Using Large Language Models to Support Thematic Analysis in Empirical Legal Studies

Jakub Drápal,Hannes Westermann,Jaromir Savelka
2023-10-28
Abstract:Thematic analysis and other variants of inductive coding are widely used qualitative analytic methods within empirical legal studies (ELS). We propose a novel framework facilitating effective collaboration of a legal expert with a large language model (LLM) for generating initial codes (phase 2 of thematic analysis), searching for themes (phase 3), and classifying the data in terms of the themes (to kick-start phase 4). We employed the framework for an analysis of a dataset (n=785) of facts descriptions from criminal court opinions regarding thefts. The goal of the analysis was to discover classes of typical thefts. Our results show that the LLM, namely OpenAI's GPT-4, generated reasonable initial codes, and it was capable of improving the quality of the codes based on expert feedback. They also suggest that the model performed well in zero-shot classification of facts descriptions in terms of the themes.
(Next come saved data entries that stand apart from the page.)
(* ===== verification/DdFindings.v ===== *)
(** * spdk_dd: behaviour at the edges

    What the program does where its assumptions fail: refused starts, block sizes
    that do not divide the unit, partial blocks under Linux AIO, lost transfers,
    interrupted seeks, offsets past the end of an input file, a file copied onto
    itself, no slots, unknown flags. *)

From Stdlib Require Import Ascii.
From S2P Require Import Prelude Posix DdState DdEngine DdSteps DdAccounting DdCopy DdProofs DdSetup DdSetupProofs DdClaims.
#[local] Open Scope Z_scope.

(** ** Refused starts *)

(** Every submission is refused. *)
Definition refusing `{DdEnv} : Prop :=
  config_uring = false ∧ ∀ st, bdev_rc st ≠ 0 ∧ io_submit_ret st < 0.

Section Refused.
Context `{DdEnv}.
Hypothesis Href : refusing.

Lemma refused_submit t i ty len off st :
  pending (check_submit (submit_io t i ty len off st)) = pending st.
Proof.
  rewrite check_submit_pending. unfold submit_io, uring_mode. destruct Href as [-> Hr].
  destruct (Hr st) as [Hb Hs]. destruct (t_type t); simpl.
  - destruct (Z.ltb_spec (io_submit_ret st) 0); [done|lia].
  - by destruct (Z.eqb_spec (bdev_rc st) 0).
Qed.

Lemma refused_seek n i st : acct n st → pending (dd_target_seek i st) = pending st.
Proof.
  intros Ha. unfold dd_target_seek. rewrite (ac_dense n st Ha). simpl. unfold dd_target_populate_buffer.
  set (st1 := set_io i _ st).
  destruct ((_ =? 0) || stopping st1).
  { destruct (idle st1); [|done]. by rewrite (q_pending _ _ (proj1 (show_and_exit_spec st1))). }
  destruct (_ `mod` _ =? 0); [|by rewrite refused_submit]. unfold dd_target_read.
  set (st2 := upd_job _ st1). destruct (stopping st2); [|by rewrite refused_submit].
  destruct (idle st2); [|done]. by rewrite (q_pending _ _ (quiet_exit _ _)).
Qed.

Lemma refused_start n i todo st :
  errno_set → acct n st → pending st = ∅ → (i + todo <= n)%nat →
  length (stops (events (dd_start i todo st))) = (todo + length (stops (events st)))%nat.
Proof.
  intros He. revert i st. induction todo as [|todo IH]; intros i st Ha Hp Hn; simpl; [done|].
  pose proof (refused_seek n i st Ha) as Hp'. rewrite Hp in Hp'.
  destruct (seek_stage n i st He Ha ltac:(lia) ltac:(by rewrite Hp)) as (Ha' & _ & [[_ Hne]|[Hs _]]); [done|].
  rewrite (IH (S i) _ Ha' Hp' ltac:(lia)), Hs. simpl. lia.
Qed.

End Refused.


Definition refusing_env : DdEnv := {|
  config_uring := false; bdev_rc _ := -12; io_submit_ret _ := -1; env_errno _ := 5;
  lseek_data _ := 0; lseek_hole _ := 0; lseek_end _ := 0; ftruncate_rc _ := 0; elapsed_ms _ := 1;
  same_target := false; append_off _ := 0 |}.


(** ** Partial blocks *)

Lemma stopped_stage_error `{DdEnv} i ty st :
  stopping st = true → sparse (g_opts st) = false → g_error (next_stage i ty st) = g_error st.
Proof.
  intros Hs Hsp. destruct ty; simpl; unfold dd_target_read, dd_target_write, dd_target_seek.
  - rewrite Hs. destruct (idle st); [apply quiet_exit|done].
  - rewrite Hs. destruct (idle st); [apply show_and_exit_spec|done].
  - rewrite Hsp. simpl. unfold dd_target_populate_buffer. set (st1 := set_io i _ st).
    change (stopping st) with (stopping st1) in Hs. rewrite Hs, orb_true_r.
    destruct (idle st1); [|done]. exact (q_error _ _ (proj1 (show_and_exit_spec st1))).
Qed.

(** C29. With Linux AIO a transfer of whole blocks that is longer than its chunk is
    taken for a failure: [dd_aio_poll] compares the bytes transferred, rounded up to
    whole blocks, with the length of the chunk, so the last, partial block of a copy
    ends it with -ENOSPC although it was written in full. *)
Theorem dd_aio_partial_block_fails `{DdEnv} n i o st :
  acct n st → pending st !! i = Some o → 0 <= op_len o < U64_MOD →
  op_len o ≠ io_length (get_io st i) →
  g_error (dd_aio_event (i, op_len o) st) = - ENOSPC.
Proof.
  intros Ha Ho Hlen Hne. unfold dd_aio_event. rewrite u64_small by done.
  destruct (Z.eqb_spec (op_len o) (io_length (get_io st i))); [done|]. simpl negb. cbv iota.
  unfold dd_complete_poll. set (st1 := dec_outstanding _).
  assert (g_error st1 = - ENOSPC ∧ sparse (g_opts st1) = false) as [He Hsp].
  { unfold st1, dec_outstanding, dd_assert. pose proof (ac_dense n st Ha). by destruct (0 <? _). }
  rewrite <- He. apply (stopped_stage_error i (io_type (get_io st1 i)) st1); [|done].
  unfold stopping. by rewrite He.
Qed.

Definition aio_env : DdEnv := {|
  config_uring := false; bdev_rc _ := 0; io_submit_ret _ := 1; env_errno _ := 5;
  lseek_data _ := 0; lseek_hole _ := 0; lseek_end _ := 0; ftruncate_rc _ := 0; elapsed_ms _ := 1;
  same_target := false; append_off _ := 0 |}.
(** A printable character of ASCII, the space included. *)
Definition is_printable (c : ascii) : bool :=
  let n := nat_of_ascii c in (32 <=? n) && (n <=? 126).

(** The last piece of a path written with slashes. *)
Definition last_segment (s : string) : string :=
  default "" (last (split_on "/" s)).

(** An address [local@domain]: one at sign, a non-empty local part, and a
    domain of at least two non-empty labels. *)
Definition is_address (s : string) : bool :=
  match split_on "@" s with
  | [loc; dom] =>
      negb (String.eqb loc "")
      && (2 <=? length (split_on "." dom))
      && forallb (λ l, negb (String.eqb l "")) (split_on "." dom)
      && forallb (λ c, is_printable c && negb (Ascii.eqb c " ")) (chars s)
  | _ => false
  end.

(** Characters that a requirement needs in order to say more than a name: a
    version specifier, extras, a marker, an address, a list. *)
Definition specifier_chars : list ascii := chars "<>=!~;[]()@, ".

Definition is_alnum (c : ascii) : bool :=
  Lexer.is_upper c || Lexer.is_lower c || Lexer.is_digit c.

(** The name of a project and nothing more, as a requirement writes it:
    letters, digits, hyphens, underscores and dots, with a letter or a digit
    first and last. *)
Definition is_name_only (s : string) : bool :=
  match chars s, last (chars s) with
  | c :: _, Some d =>
      is_alnum c && is_alnum d
      && forallb (λ c, is_alnum c || bool_decide (c ∈ chars "-_.")) (chars s)
  | _, _ => false
  end.

(** A file name without a directory part. *)
Definition is_file_name (s : string) : bool :=
  negb (String.eqb s "") && negb (String.eqb s ".") && negb (String.eqb s "..")
  && bool_decide (split_on "/" s = [s]).

(** The shape of a keyword's value. *)
Inductive shape : Type :=
| AString
| AStringList.

Global Instance shape_eq_dec : EqDecision shape.
Proof. solve_decision. Defined.

Definition shape_of (v : value) : option shape :=
  match v with
  | VStr _ => Some AString
  | VList vs =>
      if forallb (λ v, match v with VStr _ => true | _ => false end) vs
      then Some AStringList else None
  | VExtern _ _ => None
  end.

(** The shape [setup] reads a keyword's value as: the descriptive fields are
    strings, and the fields that list requirements, scripts, modules or
    packages are lists of strings. *)
Definition expected_shape (k : string) : option shape :=
  if bool_decide (k ∈ ["name"; "version"; "description"; "long_description";
                       "author"; "author_email"; "maintainer";
                       "maintainer_email"; "url"; "download_url"; "license"])
  then Some AString
  else if bool_decide (k ∈ ["install_requires"; "setup_requires"; "tests_require";
                            "scripts"; "py_modules"; "packages"; "classifiers"])
  then Some AStringList
  else None.

(** The keyword arguments as the call of [setup] writes them, lines 5 to 12
    of the file. *)
Definition written_attrs : gmap string value :=
  list_to_map
    [ ("name", VStr "latex2anki");
      ("version", VStr "0.0.1");
      ("description", VStr "convert LaTeX flash cards to Anki");
      ("author", VStr "Juan M. Bello-Rivas");
      ("author_email", VStr "jmbr@superadditive.com");
      ("url", VStr "https://github.com/jmbr/latex2anki");
      ("install_requires", VList [VStr "texsoup"]);
      ("scripts", VList [VStr "latex2anki"]) ].

(** The interpreter line of a text: the words that follow [#!] on its first
    line. *)
Definition shebang (s : string) : option (list string) :=
  match s with
  | String "#" (String "!" s') =>
      match Source.splitlines s' with
      | l :: _ => Some (String.words l)
      | [] => Some []
      end
  | _ => None
  end.

(** The text without its first line. *)
Definition drop_first_line (s : string) : string :=
  String.concat Source.newline (drop 1 (Source.splitlines s)).

End Metadata.

(** ** General facts *)

Section contains_facts.

Lemma prefix_app (n b : string) : String.prefix n (n +:+ b) = true.
Proof.
  induction n as [|c n IH]; simpl.
  - by destruct b.
  - destruct (ascii_dec c c); [done | congruence].
Qed.

Lemma prefix_split (n h : string) :
  String.prefix n h = true → ∃ b, h = n +:+ b.
Proof.
  revert h. induction n as [|c n IH]; intros h Hp.
  - by exists h.
  - destruct h as [|d h]; simpl in Hp; [done|].
    destruct (ascii_dec c d) as [->|]; [|done].
    destruct (IH h Hp) as [b ->]. by exists b.
Qed.

Lemma contains_nil (n : string) :
  Interface.contains n "" = String.prefix n "".
Proof. unfold Interface.contains. apply orb_false_r. Qed.

Lemma contains_cons (n : string) (c : ascii) (h : string) :
  Interface.contains n (String c h)
  = String.prefix n (String c h) || Interface.contains n h.
Proof. reflexivity. Qed.

(** [contains] decides occurrence as a substring. *)
Lemma contains_spec (n h : string) :
  Interface.contains n h = true ↔ ∃ a b, h = a +:+ n +:+ b.
Proof.
  split.
  - induction h as [|c h IH].
    + rewrite contains_nil. intros Hp.
      destruct (prefix_split _ _ Hp) as [b Hb]. by exists "", b.
    + rewrite contains_cons. intros [Hp|Hc]%orb_true_iff.
      * destruct (prefix_split _ _ Hp) as [b Hb]. by exists "", b.
      * destruct (IH Hc) as (a & b & ->). by exists (String c a), b.
  - intros (a & b & ->). induction a as [|c a IH].
    + change ("" +:+ n +:+ b) with (n +:+ b).
      destruct (n +:+ b) as [|d r] eqn:E.
      * by rewrite contains_nil, <- E, prefix_app.
      * by rewrite contains_cons, <- E, prefix_app.
    + change (String c a +:+ n +:+ b) with (String c (a +:+ n +:+ b)).
      rewrite contains_cons, IH. apply orb_true_r.
Qed.

End contains_facts.

Section setuptools_facts.

Import Interp Setuptools.

Variable attrs : gmap string value.

Lemma attr_items_absent (k : string) : attrs !! k = None → attr_items attrs k = [].
Proof. unfold attr_items. by intros ->. Qed.

End setuptools_facts.

Section interp_facts.

Import Ast Interp.

(** The dictionary a call receives has the keywords the call writes. *)
Lemma eval_keywords_dom g (kws : list (string * expr)) (m : gmap string value) :
  eval_keywords g kws = Some m → dom m = list_to_set kws.*1.
Proof.
  revert m. induction kws as [|[k e] kws IH]; intros m; simpl.
  - intros [= <-]. by rewrite dom_empty_L.
  - destruct (eval g e) as [v|]; simpl; [|done].
    destruct (eval_keywords g kws) as [m'|]; simpl; [|done].
    intros [= <-]. rewrite dom_insert_L. by rewrite (IH m').
Qed.

End interp_facts.

(** ** The file *)

Lemma splitlines_setup_py :
  Source.splitlines Source.setup_py = Source.setup_py_lines.
Proof. vm_compute. reflexivity. Qed.

(** The file has 350 characters, 11 of them line feeds. *)
Lemma setup_py_size :
  String.length Source.setup_py = 350 ∧ Source.count_newlines Source.setup_py = 11.
Proof. split; vm_compute; reflexivity. Qed.

(** The parser reads the text of the file as the tree [setup_py_ast]. *)
Lemma parse_setup_py :
  Ast.parse_module Source.setup_py = Some SetupPy.setup_py_ast.
Proof. vm_compute. reflexivity. Qed.

(** The run ends, having bound [setup] and performed one call. *)
Lemma run_setup_py_calls :
  ∃ st c, SetupPy.run_setup_py = Some st
    ∧ Interp.globals st !! "setup" = Some (Interp.VExtern "setuptools" "setup")
    ∧ Interp.calls st = [c]
    ∧ Interp.callee c = Setuptools.setup
    ∧ Interp.call_args c = [].
Proof. do 2 eexists. split; [vm_compute; reflexivity|]. repeat split. Qed.

(** The dictionary the call receives is the one the file writes. *)
Lemma setup_attrs_written : SetupPy.setup_attrs = Some Metadata.written_attrs.
Proof. vm_compute. reflexivity. Qed.

(** ** The fragment on other texts

    The tokenizer, the parser and the run accept the descriptor; the examples
    below show what they do with texts that differ from it. *)

Section fragment_examples.

Import Lexer Ast Interp Interface.

Example tokenize_skips_comments :
  tokenize "# a comment" = Some [] ∧
  tokenize "f('a')  # call" = Some [NAME "f"; OP "("; STRING "a"; OP ")"; NEWLINE].
Proof. split; vm_compute; reflexivity. Qed.

Example tokenize_rejects_open_string : tokenize "f('a" = None.
Proof. vm_compute. reflexivity. Qed.

Example tokenize_rejects_open_bracket : tokenize "f(['a']" = None.
Proof. vm_compute. reflexivity. Qed.

Example parse_accepts_trailing_comma :
  parse_module "f(a=['x', 'y',],)" = Some [Expr (ECall "f" [] [("a", EList [EStr "x"; EStr "y"])])].
Proof. vm_compute. reflexivity. Qed.

Example parse_rejects_repeated_keyword : parse_module "f(a='x', a='y')" = None.
Proof. vm_compute. reflexivity. Qed.

Example parse_rejects_positional_after_keyword : parse_module "f(a='x', 'y')" = None.
Proof. vm_compute. reflexivity. Qed.

Example parse_rejects_def : parse_module "def f(x)" = None.
Proof. vm_compute. reflexivity. Qed.

(** Calling a name that was not imported stops the run. *)
Example run_rejects_unbound_name :
  (parse_module "setup(name='x')" ≫= run_module initial) = None.
Proof. vm_compute. reflexivity. Qed.

Example names_of_sees_print :
  (names_of <$> tokenize "print('x')") = Some ["print"].
Proof. vm_compute. reflexivity. Qed.

Example mentions_interface_examples :
  mentions_interface "write to --output" = true
  ∧ mentions_interface "reads $HOME" = true
  ∧ mentions_interface "exit status 1" = true
  ∧ mentions_interface "cards.apkg" = true
  ∧ mentions_interface "Bello-Rivas" = false.
Proof. repeat split; vm_compute; reflexivity. Qed.

Example mentions_flag_examples :
  mentions_flag "usage: latex2anki [-o FILE]" = true
  ∧ mentions_flag "pass --deck=Default" = true
  ∧ mentions_flag "Juan M. Bello-Rivas" = false.
Proof. repeat split; vm_compute; reflexivity. Qed.

Example mentions_environment_examples :
  mentions_environment "honours LATEX2ANKI_HOME" = true
  ∧ mentions_environment "reads os.environ" = true
  ∧ mentions_environment "convert LaTeX flash cards to Anki" = false.
Proof. repeat split; vm_compute; reflexivity. Qed.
Finally, the themes autonomously discovered by the LLM appear to map fairly well to the themes arrived at by legal experts. These findings can be leveraged by legal researchers to guide their decisions in integrating LLMs into their thematic analyses, as well as other inductive coding projects.
Artificial Intelligence,Computation and Language,Human-Computer Interaction
What problem does this paper attempt to address?
The problem that this paper attempts to solve is to use large - language models (LLMs) in Empirical Legal Studies (ELS) to support Thematic Analysis. Specifically, the author proposes a new framework, aiming to promote effective cooperation between legal experts and large - language models to generate initial codes (the second stage of thematic analysis), find themes (the third stage), and classify data according to themes (the start of the fourth stage). Through this method, the paper hopes to utilize the capabilities of LLMs to assist legal experts in their coding work when dealing with large amounts of text data, thereby improving work efficiency and accuracy. The core problem of the paper is to evaluate the ability of a state - of - the - art large - language model (such as OpenAI's GPT - 4) to support selected stages of thematic analysis, specifically including the following research questions: - **RQ1**: Can the LLM successfully perform initial coding on data? - **RQ2**: Can subject - matter experts improve the quality of initial codes through natural - language feedback? - **RQ3**: Can the LLM successfully predict the themes of data points for analysis? - **RQ4**: Can the LLM discover themes independently and associate these themes with the analyzed data? Through these questions, the paper aims to explore the application potential of LLMs in Empirical Legal Studies, especially how to effectively combine machine learning and human expertise in the process of thematic analysis.